One way to reduce online frustration is to simplify something people already know how to do. If you’ve bought computer products or books from an online merchant, then it’s relatively easy to navigate an online grocery store. But we don’t buy groceries the same way we research and select computers and books.

Many of the purchases consumers make at grocery stores are triggered by seeing the products as they walk the aisles. In fact, selecting practically anything on the web is more frustrating than flipping through the pages of a catalog or walking through a store.

At least one online grocer is taking advantage of traditional direct marketing techniques to solve this problem. PDQuick mails a colorful catalog of its grocery items to consumers near its distribution points. Although it’s not the same as browsing through the aisles at the grocery store, the company’s printed catalog does make it easier to see everything that’s available.

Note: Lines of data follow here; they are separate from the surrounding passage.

Section Ingest.
Context `{SemVer} `{F64Text} `{UuidParse} {K : Type} `{MetricSink K}.
Context (show_status : Z → string) (serde_error : json → string)
        (debug_opt : option string → string).

(** The observer's surroundings: clock, answers of the next Prometheus queries,
    outcomes of the next database round trips and bus sends, fresh ids, the table,
    what was sent, the sink, the counters, the live interval in seconds. *)
Record obs := mkObs {
  ob_now : Z;
  ob_replies : list (result string PromReply);
  ob_db : list (option ObsError);
  ob_send : list (option string);
  ob_uuid : nat → Uuid;
  ob_drawn : nat;
  ob_rows : list AnomalyRow;
  ob_bus : list AgentEnvelope;
  ob_sink : K;
  ob_cycles : Z;
  ob_raised : Z;
  ob_failures : Z;
  ob_interval_secs : Z;
}.
Abbreviation obio := (io obs ObsError).

Definition set_ob_replies x w := mkObs (ob_now w) x (ob_db w) (ob_send w) (ob_uuid w) (ob_drawn w)
  (ob_rows w) (ob_bus w) (ob_sink w) (ob_cycles w) (ob_raised w) (ob_failures w) (ob_interval_secs w).
Definition set_ob_db x w := mkObs (ob_now w) (ob_replies w) x (ob_send w) (ob_uuid w) (ob_drawn w)
  (ob_rows w) (ob_bus w) (ob_sink w) (ob_cycles w) (ob_raised w) (ob_failures w) (ob_interval_secs w).
Definition set_ob_rows n x w := mkObs (ob_now w) (ob_replies w) (ob_db w) (ob_send w) (ob_uuid w) n
  x (ob_bus w) (ob_sink w) (ob_cycles w) (ob_raised w) (ob_failures w) (ob_interval_secs w).
Definition set_ob_bus n f x w := mkObs (ob_now w) (ob_replies w) (ob_db w) f (ob_uuid w) n
  (ob_rows w) x (ob_sink w) (ob_cycles w) (ob_raised w) (ob_failures w) (ob_interval_secs w).
Definition set_ob_sink x w := mkObs (ob_now w) (ob_replies w) (ob_db w) (ob_send w) (ob_uuid w)
  (ob_drawn w) (ob_rows w) (ob_bus w) x (ob_cycles w) (ob_raised w) (ob_failures w)
  (ob_interval_secs w).
Definition set_ob_counts c r f w := mkObs (ob_now w) (ob_replies w) (ob_db w) (ob_send w) (ob_uuid w)
  (ob_drawn w) (ob_rows w) (ob_bus w) (ob_sink w) c r f (ob_interval_secs w).

(** A database round trip; with no outcome left it succeeds. *)
Definition ob_call : obio unit := λ w,
  (match mjoin (head (ob_db w)) with Some e => Err e | None => Ok tt end,
   set_ob_db (tail (ob_db w)) w).

(** [self.prom.instant(..)]. *)
Definition prom_instant (query : string) : obio (list InstantSample) := λ w,
  (instant show_status serde_error debug_opt query
     (default (Err "connection closed") (head (ob_replies w))),
   set_ob_replies (tail (ob_replies w)) w).

(** [target_ref_from_source_id]. *)
Definition target_ref_from_source_id (source_id : string) : option string :=
  if string_eqb source_id "" || string_eqb source_id "default" then None
  else
    let host := default source_id (head (split ":"%char source_id)) in
    if string_eqb host "" then None else Some ("target://" +:+ host).

(** [anomaly_envelope]; the correlation id is drawn by [AgentEnvelope::new]. *)
Definition anomaly_envelope (corr : Uuid) (now : Z) (event : AnomalyEvent) :
    result ObsError AgentEnvelope :=
  map_err (λ e, ObOther ("bad triage version_req: " +:+ e)) (req_parse "^1") ≫= λ req,
  Ok (envelope_new corr now "observer" (ByCapability TRIAGE_CAPABILITY req) (anomaly_json event)).

(** [bus.send], best effort. *)
Definition emit_anomaly (event : AnomalyEvent) : obio unit := λ w,
  match anomaly_envelope (ob_uuid w (ob_drawn w)) (ob_now w) event with
  | Ok env =>
      let sent := match mjoin (head (ob_send w)) with Some _ => [] | None => [env] end in
      (Ok tt, set_ob_bus (S (ob_drawn w)) (tail (ob_send w)) (ob_bus w ++ sent) w)
  | Err _ => (Ok tt, w)
  end.

Definition anomaly_event (id : Uuid) (q : NamedQuery) (t : Threshold) (source_id : string)
    (value : float64) : AnomalyEvent :=
  mkAnomaly id (nq_source q) source_id (th_severity t) (th_title t) (nq_metric_name q) value
    (th_value t) (nq_name q) (target_ref_from_source_id source_id).

Definition anomaly_row (id : Uuid) (q : NamedQuery) (t : Threshold) (source_id : string)
    (value : float64) : AnomalyRow :=
  mkAnomalyRow id (nq_source q) source_id (th_severity t) (th_title t)
    (Some ("PromQL: " +:+ nq_promql q)) (Some (nq_metric_name q)) value (th_value t)
    (jobj [("query", JString (nq_name q))]).

(** [INSERT .. RETURNING id]: the id is the table's default. *)
Definition store_anomaly (f : Uuid → AnomalyRow) : obio Uuid := λ w,
  let id := ob_uuid w (ob_drawn w) in
  (Ok id, set_ob_rows (S (ob_drawn w)) (ob_rows w ++ [f id]) w).

(** The table's check on the severity. *)
Definition severities : list string := ["info"; "warning"; "error"; "critical"].

Definition severity_ok (s : string) : bool := existsb (string_eqb s) severities.
#[local] Arguments severity_ok : simpl never.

Pushing a cart through a store may be easier than learning how to navigate a store’s web site, but the online grocery stores have several advantages over their brick-and-mortar competition. For example, HomeGrocer.com (now part of Webvan) has full product labeling, including nutrition data, unit pricing for easy comparisons, and excellent tools for managing shopping lists.

From our experience with HomeGrocer.com, buying groceries online is clearly faster than going to the local store, but only after spending a little time learning how to use the web site.

However, convenience isn’t just about saving time. It’s also about making it easy, which means reducing the anxiety and frustration of learning how to save time.

As online grocers try different marketing and distribution techniques, other online marketers will have an opportunity to see which techniques lead to success. Grocery shopping is an activity that is done frequently by nearly every household, which gives us an opportunity to track consumer adoption of online shopping at an accelerated pace. Although the next few years will be a challenge for online grocers, the rest of the online world will have an opportunity to watch and learn how to serve online consumers.